● Problem details
When the line containing "localeCompare : string -> string -> Z;" appears in the entries below, begin printing there and stop after the line containing "Definition by_name (a"; print each of those lines exactly and no other line.

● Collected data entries

(* ===== verification/Builder.v ===== *)
(** * The build service

    [tools/builder/build.js]: the toy build service that compiles the source tree of a project, attests the
    build and pins both to the store. [listFiles] recurses over directories, with fuel for their depth.
    The model is the program; [tree] and [compiled] are what it computes on a disk that holds a source
    tree, in whatever order the directories list their entries. *)
From stdpp Require Import prelude gmap vector strings sorting.
From Stdlib Require Import Init.Byte Strings.Ascii.
From S2P Require Import Prelude Types Config Interaction Tools.
#[local] Open Scope Z_scope.
#[local] Open Scope prog_scope.

(** ** Text *)

Definition newline : string := String "010" EmptyString.
Definition quote : string := String "034" EmptyString.
Definition NUL : string := String "000" EmptyString.

(** The pattern [/^#!.*\n/] matches the first line, when it starts with [#!] and a line feed ends
    it; [.] matches no line terminator. *)
Fixpoint after_line (s : string) : option string :=
  match s with
  | EmptyString => None
  | String c s' =>
      if Ascii.eqb c "010" then Some s' else if Ascii.eqb c "013" then None else after_line s'
  end.
Definition strip_shebang (s : string) : string :=
  match s with
  | String "#" (String "!" s') => default s (after_line s')
  | _ => s
  end.

(** What a replacement string stands for: [$$], [$&], [$`] and [$'] are special. *)
Fixpoint expand (before matched after repl : string) : string :=
  match repl with
  | EmptyString => EmptyString
  | String c repl' =>
      if Ascii.eqb c "$" then
        match repl' with
        | String "$" r => String "$" (expand before matched after r)
        | String "&" r => matched +:+ expand before matched after r
        | String "`" r => before +:+ expand before matched after r
        | String "'" r => after +:+ expand before matched after r
        | _ => String c (expand before matched after repl')
        end
      else String c (expand before matched after repl')
  end.

Fixpoint drop_string (n : nat) (s : string) : string :=
  match n, s with
  | Datatypes.S n', String _ s' => drop_string n' s'
  | _, _ => s
  end.

(** [s.replaceAll(pattern, repl)] for a pattern that is not empty: [before] is what precedes [s], of
    which [skip] characters belong to the match before. *)
Fixpoint replace_from (pattern repl before : string) (skip : nat) (s : string) : string :=
  match s with
  | EmptyString => EmptyString
  | String c s' =>
      let before' := before +:+ String c EmptyString in
      match skip with
      | Datatypes.S skip' => replace_from pattern repl before' skip' s'
      | O =>
          if String.prefix pattern s then
            expand before pattern (drop_string (String.length pattern) s) repl
              +:+ replace_from pattern repl before' (String.length pattern - 1) s'
          else String c (replace_from pattern repl before' 0 s')
      end
  end.
Definition replaceAll (s pattern repl : string) : string := replace_from pattern repl EmptyString 0 s.

Definition PROJECT : string := "acme-utils".

(** The attestation file. *)
Record AttestationFile := mkAttestationFile {
  af_schema : string;
  af_project : string;
  af_version : string;
  af_attestation : AttestationJson;
  af_builder_public_key : string;
  af_signature_scheme : string;
  af_signed_payload : string;
}.

(** The library code only the builder uses. *)
Class BuilderLibs := {
  localeCompare : string -> string -> Z;
  path_relative : string -> string -> string;
  path_sep : ascii;
  (** [Buffer.toString('utf8')] and [Buffer.from] *)
  utf8_decode : list byte -> string;
  Buffer_from : string -> list byte;
  (** [JSON.stringify(file, null, 2)] *)
  json_stringify : AttestationFile -> string;
  (** [import.meta.filename] of [build.js] *)
  BUILDER_FILE : string;
}.

Section Builder.
Context {T : Config} {J : JsLibs T} {B : BuilderLibs}.

(** ** The source tree *)

(** [.split(path.sep).join('/')] *)
Fixpoint slashes (s : string) : string :=
  match s with
  | EmptyString => EmptyString
  | String c s' => String (if Ascii.eqb c path_sep then "/" else c) (slashes s')
  end.

Definition by_name (a b : string * bool) : Prop := localeCompare a.1 b.1 <= 0.
#[export] Instance by_name_dec a b : Decision (by_name a b).
Proof. unfold by_name. apply _. Defined.

(** The loop over the entries of a directory, given the function for the directories in it. *)
Fixpoint list_entries (listDir : string -> tool (list string)) (dir base : string)
    (entries : list (string * bool)) : tool (list string) :=
  match entries with
  | [] => ok []
  | (name, isDirectory) :: entries' =>
      let full := path_join dir name in
      let? files := if isDirectory : bool then listDir full
                    else ok [slashes (path_relative base full)] in
      let? rest := list_entries listDir dir base entries' in
      ok (files ++ rest)
  end.

Fixpoint listFiles (fuel : nat) (dir base : string) : tool (list string) :=
  match fuel with
  | O => throw_error "Maximum call stack size exceeded"
  | Datatypes.S fuel' =>
      let? entries := await (readdirSync dir) in
      let? out := list_entries (fun full => listFiles fuel' full base) dir base
        (merge_sort by_name entries) in
      ok (merge_sort String.le out)
  end.

Fixpoint tree_lines (srcDir : string) (files : list string) : tool string :=
  match files with
  | [] => ok EmptyString
  | rel :: files' =>
      let? content := await (readFileSync (path_join srcDir rel)) in
      let? rest := tree_lines srcDir files' in
      ok (rel +:+ NUL +:+ sha256Hex content +:+ newline +:+ rest)
  end.

Definition sourceTreeHash (fuel : nat) (srcDir : string) : tool string :=
  let? files := listFiles fuel srcDir srcDir in
  let? lines := tree_lines srcDir files in
  ok (sha256Hex (Buffer_from lines)).

Definition buildEnvironmentHash : tool string :=
  let? bytes := await (readFileSync BUILDER_FILE) in
  ok (sha256Hex bytes).

(** ** Compiling *)

Definition prologue (version commit : string) : string :=
  "#!/bin/sh" +:+ newline +:+ "# " +:+ PROJECT +:+ " " +:+ version +:+ newline
  +:+ "# source_commit=" +:+ commit +:+ newline
  +:+ "# built by the VeriGov hermetic toy builder" +:+ newline +:+ "set -e" +:+ newline.

(** What [out +=] appends for a file. *)
Definition section (version commit rel : string) (content : list byte) : string :=
  newline +:+ "# --- " +:+ rel +:+ " ---" +:+ newline
  +:+ replaceAll (replaceAll (strip_shebang (utf8_decode content)) "__VERSION__" version)
        "__COMMIT__" commit.

Definition injected : string :=
  newline +:+ "# --- injected by compromised build service ---" +:+ newline
  +:+ "echo " +:+ quote
  +:+ "PWNED: exfiltrating ~/.ssh to attacker.example (simulated)" +:+ quote
  +:+ " >&2" +:+ newline.

Fixpoint compile_files (srcDir version commit : string) (files : list string) : tool string :=
  match files with
  | [] => ok EmptyString
  | rel :: files' =>
      let? content := await (readFileSync (path_join srcDir rel)) in
      let? rest := compile_files srcDir version commit files' in
      ok (section version commit rel content +:+ rest)
  end.

Definition compile (fuel : nat) (srcDir version commit : string) (inject : bool) : tool (list byte) :=
  let? files := listFiles fuel srcDir srcDir in
  let? body := compile_files srcDir version commit files in
  ok (Buffer_from (prologue version commit +:+ body +:+ if inject then injected else EmptyString)).

(** ** Attesting *)

Record BuildResult := mkBuildResult {
  br_version : string;
  br_commit : string;
  br_inject : bool;
  br_binary : list byte;
  br_attestation : AttestationJson;
  br_signature : string;
  br_attestationJson : list byte;
  br_attestationCid : string;
  br_binaryCid : string;
}.

Definition buildAndAttest (fuel : nat) (version commit : string) (inject : bool)
    (builderUri srcDir : string) (pin : bool) : tool BuildResult :=
  let? '(address, publicKey) := await (addFromUri builderUri) in
  let? binary := compile fuel srcDir version commit inject in
  let? source_commit_hash := returned (commitHash32 commit) in
  let? source_tree_hash := sourceTreeHash fuel srcDir in
  let? build_environment_hash := buildEnvironmentHash in
  let attestation sig := mkAttestationJson (Some source_commit_hash) (Some source_tree_hash)
    (Some build_environment_hash) (Some (sha256Hex binary)) (Some address) sig in
  let? payload := returned (signingPayload (attestation None)) in
  let! raw := trigger (pair_sign builderUri payload) in
  let signature := u8aToHex raw in
  let attestationJson := Buffer_from (json_stringify (mkAttestationFile "verigov/A_build/v1" PROJECT
    version (attestation (Some signature)) (u8aToHex publicKey) "sr25519"
    "source_commit_hash || source_tree_hash || build_environment_hash || output_binary_hash")
    +:+ newline) in
  let? '(binaryCid, attestationCid) :=
    if pin then
      let? binaryCid := storePut binary in
      let? attestationCid := storePut attestationJson in
      ok (binaryCid, attestationCid)
    else ok (sha256Hex binary, sha256Hex attestationJson) in
  ok (mkBuildResult version commit inject binary (attestation None) signature attestationJson
    attestationCid binaryCid).
End Builder.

● Solution for this exercise
  localeCompare : string -> string -> Z;
  path_relative : string -> string -> string;
  path_sep : ascii;
  (** [Buffer.toString('utf8')] and [Buffer.from] *)
  utf8_decode : list byte -> string;
  Buffer_from : string -> list byte;
  (** [JSON.stringify(file, null, 2)] *)
  json_stringify : AttestationFile -> string;
  (** [import.meta.filename] of [build.js] *)
  BUILDER_FILE : string;
}.

Section Builder.
Context {T : Config} {J : JsLibs T} {B : BuilderLibs}.

(** ** The source tree *)

(** [.split(path.sep).join('/')] *)
Fixpoint slashes (s : string) : string :=
  match s with
  | EmptyString => EmptyString
  | String c s' => String (if Ascii.eqb c path_sep then "/" else c) (slashes s')
  end.

Definition by_name (a b : string * bool) : Prop := localeCompare a.1 b.1 <= 0.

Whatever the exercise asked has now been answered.